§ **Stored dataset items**
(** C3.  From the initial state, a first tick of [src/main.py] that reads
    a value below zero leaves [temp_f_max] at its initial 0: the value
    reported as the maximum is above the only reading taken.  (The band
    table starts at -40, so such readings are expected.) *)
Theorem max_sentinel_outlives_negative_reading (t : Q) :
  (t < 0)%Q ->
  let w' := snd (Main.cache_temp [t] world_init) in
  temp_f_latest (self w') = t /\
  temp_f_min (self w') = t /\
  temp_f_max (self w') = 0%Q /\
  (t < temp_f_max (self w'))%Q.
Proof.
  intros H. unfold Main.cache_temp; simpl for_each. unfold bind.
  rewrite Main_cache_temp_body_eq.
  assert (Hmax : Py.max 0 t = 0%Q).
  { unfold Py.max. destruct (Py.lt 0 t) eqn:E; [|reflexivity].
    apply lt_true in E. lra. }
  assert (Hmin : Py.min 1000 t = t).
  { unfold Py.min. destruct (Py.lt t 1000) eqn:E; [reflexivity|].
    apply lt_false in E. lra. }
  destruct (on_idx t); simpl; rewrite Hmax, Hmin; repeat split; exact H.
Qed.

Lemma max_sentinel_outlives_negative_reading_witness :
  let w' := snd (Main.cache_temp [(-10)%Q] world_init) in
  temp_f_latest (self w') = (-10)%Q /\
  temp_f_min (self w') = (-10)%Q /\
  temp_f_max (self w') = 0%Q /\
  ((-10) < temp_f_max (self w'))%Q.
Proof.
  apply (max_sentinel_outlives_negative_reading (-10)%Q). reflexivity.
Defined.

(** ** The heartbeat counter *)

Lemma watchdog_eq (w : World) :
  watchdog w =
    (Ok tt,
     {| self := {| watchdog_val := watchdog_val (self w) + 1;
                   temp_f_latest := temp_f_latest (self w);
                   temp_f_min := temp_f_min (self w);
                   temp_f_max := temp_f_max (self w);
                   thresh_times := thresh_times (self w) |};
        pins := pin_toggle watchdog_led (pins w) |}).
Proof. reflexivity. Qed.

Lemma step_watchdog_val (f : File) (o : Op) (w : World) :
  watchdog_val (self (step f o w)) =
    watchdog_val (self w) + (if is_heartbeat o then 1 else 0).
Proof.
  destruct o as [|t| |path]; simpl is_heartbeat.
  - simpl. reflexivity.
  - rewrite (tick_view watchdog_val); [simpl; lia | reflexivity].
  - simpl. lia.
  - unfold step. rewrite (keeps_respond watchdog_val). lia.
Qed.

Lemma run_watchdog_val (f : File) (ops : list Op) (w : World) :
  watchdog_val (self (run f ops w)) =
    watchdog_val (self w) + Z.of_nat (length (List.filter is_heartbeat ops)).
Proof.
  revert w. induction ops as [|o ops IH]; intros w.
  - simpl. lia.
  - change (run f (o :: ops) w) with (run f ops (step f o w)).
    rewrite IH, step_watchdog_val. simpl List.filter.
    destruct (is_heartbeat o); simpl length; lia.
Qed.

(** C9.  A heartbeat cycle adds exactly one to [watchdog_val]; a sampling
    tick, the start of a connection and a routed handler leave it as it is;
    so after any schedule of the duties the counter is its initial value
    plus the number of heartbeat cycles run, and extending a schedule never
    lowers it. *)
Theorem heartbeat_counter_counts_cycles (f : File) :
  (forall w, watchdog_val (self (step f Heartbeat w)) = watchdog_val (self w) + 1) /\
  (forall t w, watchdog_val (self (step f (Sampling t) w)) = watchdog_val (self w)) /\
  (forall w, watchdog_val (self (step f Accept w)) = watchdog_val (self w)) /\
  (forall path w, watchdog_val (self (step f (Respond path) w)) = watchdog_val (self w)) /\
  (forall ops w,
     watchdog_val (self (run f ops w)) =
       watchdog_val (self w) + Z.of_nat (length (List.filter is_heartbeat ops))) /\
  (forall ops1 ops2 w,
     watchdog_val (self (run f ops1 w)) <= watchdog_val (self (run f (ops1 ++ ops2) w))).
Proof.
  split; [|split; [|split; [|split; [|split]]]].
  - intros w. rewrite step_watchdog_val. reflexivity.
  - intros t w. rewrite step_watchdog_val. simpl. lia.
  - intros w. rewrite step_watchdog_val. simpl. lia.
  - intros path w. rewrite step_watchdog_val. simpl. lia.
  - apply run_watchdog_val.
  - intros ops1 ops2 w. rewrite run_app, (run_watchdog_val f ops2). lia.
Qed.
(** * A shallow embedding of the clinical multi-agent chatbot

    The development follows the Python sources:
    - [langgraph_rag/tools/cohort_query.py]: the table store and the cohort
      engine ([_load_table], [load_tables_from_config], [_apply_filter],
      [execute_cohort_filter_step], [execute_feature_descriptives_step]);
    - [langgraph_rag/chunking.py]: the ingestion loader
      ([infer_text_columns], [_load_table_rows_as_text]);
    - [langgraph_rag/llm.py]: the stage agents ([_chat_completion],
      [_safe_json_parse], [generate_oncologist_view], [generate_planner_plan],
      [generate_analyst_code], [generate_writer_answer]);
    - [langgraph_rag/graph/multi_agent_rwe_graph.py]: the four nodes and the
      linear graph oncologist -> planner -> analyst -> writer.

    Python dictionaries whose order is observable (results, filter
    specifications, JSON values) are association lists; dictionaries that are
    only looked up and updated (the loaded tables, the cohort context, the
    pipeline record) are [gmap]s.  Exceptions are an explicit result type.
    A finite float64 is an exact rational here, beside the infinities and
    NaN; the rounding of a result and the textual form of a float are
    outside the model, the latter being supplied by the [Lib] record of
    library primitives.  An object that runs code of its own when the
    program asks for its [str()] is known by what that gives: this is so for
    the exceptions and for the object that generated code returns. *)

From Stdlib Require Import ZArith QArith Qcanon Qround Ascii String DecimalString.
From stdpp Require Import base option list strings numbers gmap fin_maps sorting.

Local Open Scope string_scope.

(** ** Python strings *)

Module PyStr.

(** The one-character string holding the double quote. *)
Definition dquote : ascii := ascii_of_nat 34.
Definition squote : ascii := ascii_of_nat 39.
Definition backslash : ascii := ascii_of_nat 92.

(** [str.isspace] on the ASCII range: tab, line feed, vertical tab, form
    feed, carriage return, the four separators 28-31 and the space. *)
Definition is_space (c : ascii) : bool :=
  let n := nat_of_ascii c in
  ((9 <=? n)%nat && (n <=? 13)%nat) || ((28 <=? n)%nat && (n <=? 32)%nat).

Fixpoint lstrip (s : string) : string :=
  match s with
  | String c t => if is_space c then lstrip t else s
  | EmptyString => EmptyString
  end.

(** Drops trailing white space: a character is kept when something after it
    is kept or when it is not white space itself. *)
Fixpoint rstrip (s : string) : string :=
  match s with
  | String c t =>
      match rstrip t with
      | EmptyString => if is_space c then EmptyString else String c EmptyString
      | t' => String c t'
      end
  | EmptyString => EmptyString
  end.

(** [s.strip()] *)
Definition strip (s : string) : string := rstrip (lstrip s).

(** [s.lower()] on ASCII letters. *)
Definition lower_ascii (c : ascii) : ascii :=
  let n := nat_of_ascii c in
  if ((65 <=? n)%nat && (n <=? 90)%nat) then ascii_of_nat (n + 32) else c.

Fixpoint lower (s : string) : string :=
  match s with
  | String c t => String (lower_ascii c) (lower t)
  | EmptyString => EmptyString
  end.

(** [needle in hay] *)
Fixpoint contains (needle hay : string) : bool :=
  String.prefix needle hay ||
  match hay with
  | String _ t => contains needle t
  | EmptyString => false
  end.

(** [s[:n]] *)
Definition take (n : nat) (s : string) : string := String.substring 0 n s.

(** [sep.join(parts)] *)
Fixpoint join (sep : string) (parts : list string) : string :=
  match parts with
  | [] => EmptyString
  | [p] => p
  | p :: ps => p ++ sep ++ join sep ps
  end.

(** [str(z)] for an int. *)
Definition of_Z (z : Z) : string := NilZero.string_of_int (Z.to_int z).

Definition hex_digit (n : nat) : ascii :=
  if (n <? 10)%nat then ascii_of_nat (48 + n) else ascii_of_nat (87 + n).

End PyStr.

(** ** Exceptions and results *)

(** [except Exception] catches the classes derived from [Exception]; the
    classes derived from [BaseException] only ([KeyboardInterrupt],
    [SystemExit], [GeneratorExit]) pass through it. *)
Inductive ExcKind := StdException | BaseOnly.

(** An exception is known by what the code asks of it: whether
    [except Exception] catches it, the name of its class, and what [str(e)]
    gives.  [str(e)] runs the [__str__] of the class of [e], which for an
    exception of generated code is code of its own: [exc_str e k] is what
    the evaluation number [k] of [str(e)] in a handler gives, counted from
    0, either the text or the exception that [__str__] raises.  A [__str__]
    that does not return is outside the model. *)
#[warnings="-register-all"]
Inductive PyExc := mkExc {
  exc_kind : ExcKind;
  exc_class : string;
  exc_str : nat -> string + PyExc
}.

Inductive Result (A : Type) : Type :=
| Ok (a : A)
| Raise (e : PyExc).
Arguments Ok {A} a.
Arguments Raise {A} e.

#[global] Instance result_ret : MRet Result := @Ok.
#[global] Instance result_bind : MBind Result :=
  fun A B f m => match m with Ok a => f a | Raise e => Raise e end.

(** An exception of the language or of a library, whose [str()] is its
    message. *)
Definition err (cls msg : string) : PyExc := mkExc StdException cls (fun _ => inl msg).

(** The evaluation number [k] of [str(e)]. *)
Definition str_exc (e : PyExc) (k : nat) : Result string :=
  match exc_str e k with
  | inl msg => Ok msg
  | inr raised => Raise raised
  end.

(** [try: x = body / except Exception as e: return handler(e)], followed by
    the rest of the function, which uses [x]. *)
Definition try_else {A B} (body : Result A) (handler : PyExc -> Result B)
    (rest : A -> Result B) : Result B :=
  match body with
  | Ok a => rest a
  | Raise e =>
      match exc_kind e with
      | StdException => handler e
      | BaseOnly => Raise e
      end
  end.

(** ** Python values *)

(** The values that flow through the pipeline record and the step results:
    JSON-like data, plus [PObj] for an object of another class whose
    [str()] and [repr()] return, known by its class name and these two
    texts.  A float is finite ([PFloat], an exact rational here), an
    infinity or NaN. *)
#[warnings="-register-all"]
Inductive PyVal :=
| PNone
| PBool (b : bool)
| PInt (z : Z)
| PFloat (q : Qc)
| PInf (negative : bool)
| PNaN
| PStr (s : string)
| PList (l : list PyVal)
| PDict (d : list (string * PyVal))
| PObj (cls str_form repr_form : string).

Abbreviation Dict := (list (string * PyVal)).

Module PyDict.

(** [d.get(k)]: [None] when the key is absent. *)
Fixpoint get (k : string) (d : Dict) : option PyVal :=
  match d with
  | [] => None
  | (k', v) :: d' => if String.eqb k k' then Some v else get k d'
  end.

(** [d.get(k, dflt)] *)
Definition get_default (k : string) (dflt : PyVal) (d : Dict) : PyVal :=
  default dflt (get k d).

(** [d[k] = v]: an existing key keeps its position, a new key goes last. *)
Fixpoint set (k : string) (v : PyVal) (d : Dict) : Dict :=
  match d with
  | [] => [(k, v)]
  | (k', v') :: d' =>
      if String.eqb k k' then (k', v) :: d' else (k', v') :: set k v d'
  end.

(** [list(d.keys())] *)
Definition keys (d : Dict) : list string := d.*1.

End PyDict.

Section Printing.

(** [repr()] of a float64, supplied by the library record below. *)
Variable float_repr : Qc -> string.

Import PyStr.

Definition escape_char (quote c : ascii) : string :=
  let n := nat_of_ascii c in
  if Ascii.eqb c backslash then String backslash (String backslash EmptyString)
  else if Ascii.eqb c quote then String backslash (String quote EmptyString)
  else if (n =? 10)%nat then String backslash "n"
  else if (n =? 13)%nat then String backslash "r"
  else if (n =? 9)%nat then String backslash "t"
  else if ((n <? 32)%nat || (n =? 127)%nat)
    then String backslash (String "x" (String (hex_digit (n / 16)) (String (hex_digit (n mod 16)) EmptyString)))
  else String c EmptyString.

§ **YOUR GOAL**
An exact copy of the lines above between the line holding "(** [str.isspace] on" and the line holding "classes derived from [BaseException]", inclusive, is the whole answer.

§ **TASK ANSWER**
(** [str.isspace] on the ASCII range: tab, line feed, vertical tab, form
    feed, carriage return, the four separators 28-31 and the space. *)
Definition is_space (c : ascii) : bool :=
  let n := nat_of_ascii c in
  ((9 <=? n)%nat && (n <=? 13)%nat) || ((28 <=? n)%nat && (n <=? 32)%nat).

Fixpoint lstrip (s : string) : string :=
  match s with
  | String c t => if is_space c then lstrip t else s
  | EmptyString => EmptyString
  end.

(** Drops trailing white space: a character is kept when something after it
    is kept or when it is not white space itself. *)
Fixpoint rstrip (s : string) : string :=
  match s with
  | String c t =>
      match rstrip t with
      | EmptyString => if is_space c then EmptyString else String c EmptyString
      | t' => String c t'
      end
  | EmptyString => EmptyString
  end.

(** [s.strip()] *)
Definition strip (s : string) : string := rstrip (lstrip s).

(** [s.lower()] on ASCII letters. *)
Definition lower_ascii (c : ascii) : ascii :=
  let n := nat_of_ascii c in
  if ((65 <=? n)%nat && (n <=? 90)%nat) then ascii_of_nat (n + 32) else c.

Fixpoint lower (s : string) : string :=
  match s with
  | String c t => String (lower_ascii c) (lower t)
  | EmptyString => EmptyString
  end.

(** [needle in hay] *)
Fixpoint contains (needle hay : string) : bool :=
  String.prefix needle hay ||
  match hay with
  | String _ t => contains needle t
  | EmptyString => false
  end.

(** [s[:n]] *)
Definition take (n : nat) (s : string) : string := String.substring 0 n s.

(** [sep.join(parts)] *)
Fixpoint join (sep : string) (parts : list string) : string :=
  match parts with
  | [] => EmptyString
  | [p] => p
  | p :: ps => p ++ sep ++ join sep ps
  end.

(** [str(z)] for an int. *)
Definition of_Z (z : Z) : string := NilZero.string_of_int (Z.to_int z).

Definition hex_digit (n : nat) : ascii :=
  if (n <? 10)%nat then ascii_of_nat (48 + n) else ascii_of_nat (87 + n).

End PyStr.

(** ** Exceptions and results *)

(** [except Exception] catches the classes derived from [Exception]; the
    classes derived from [BaseException] only ([KeyboardInterrupt],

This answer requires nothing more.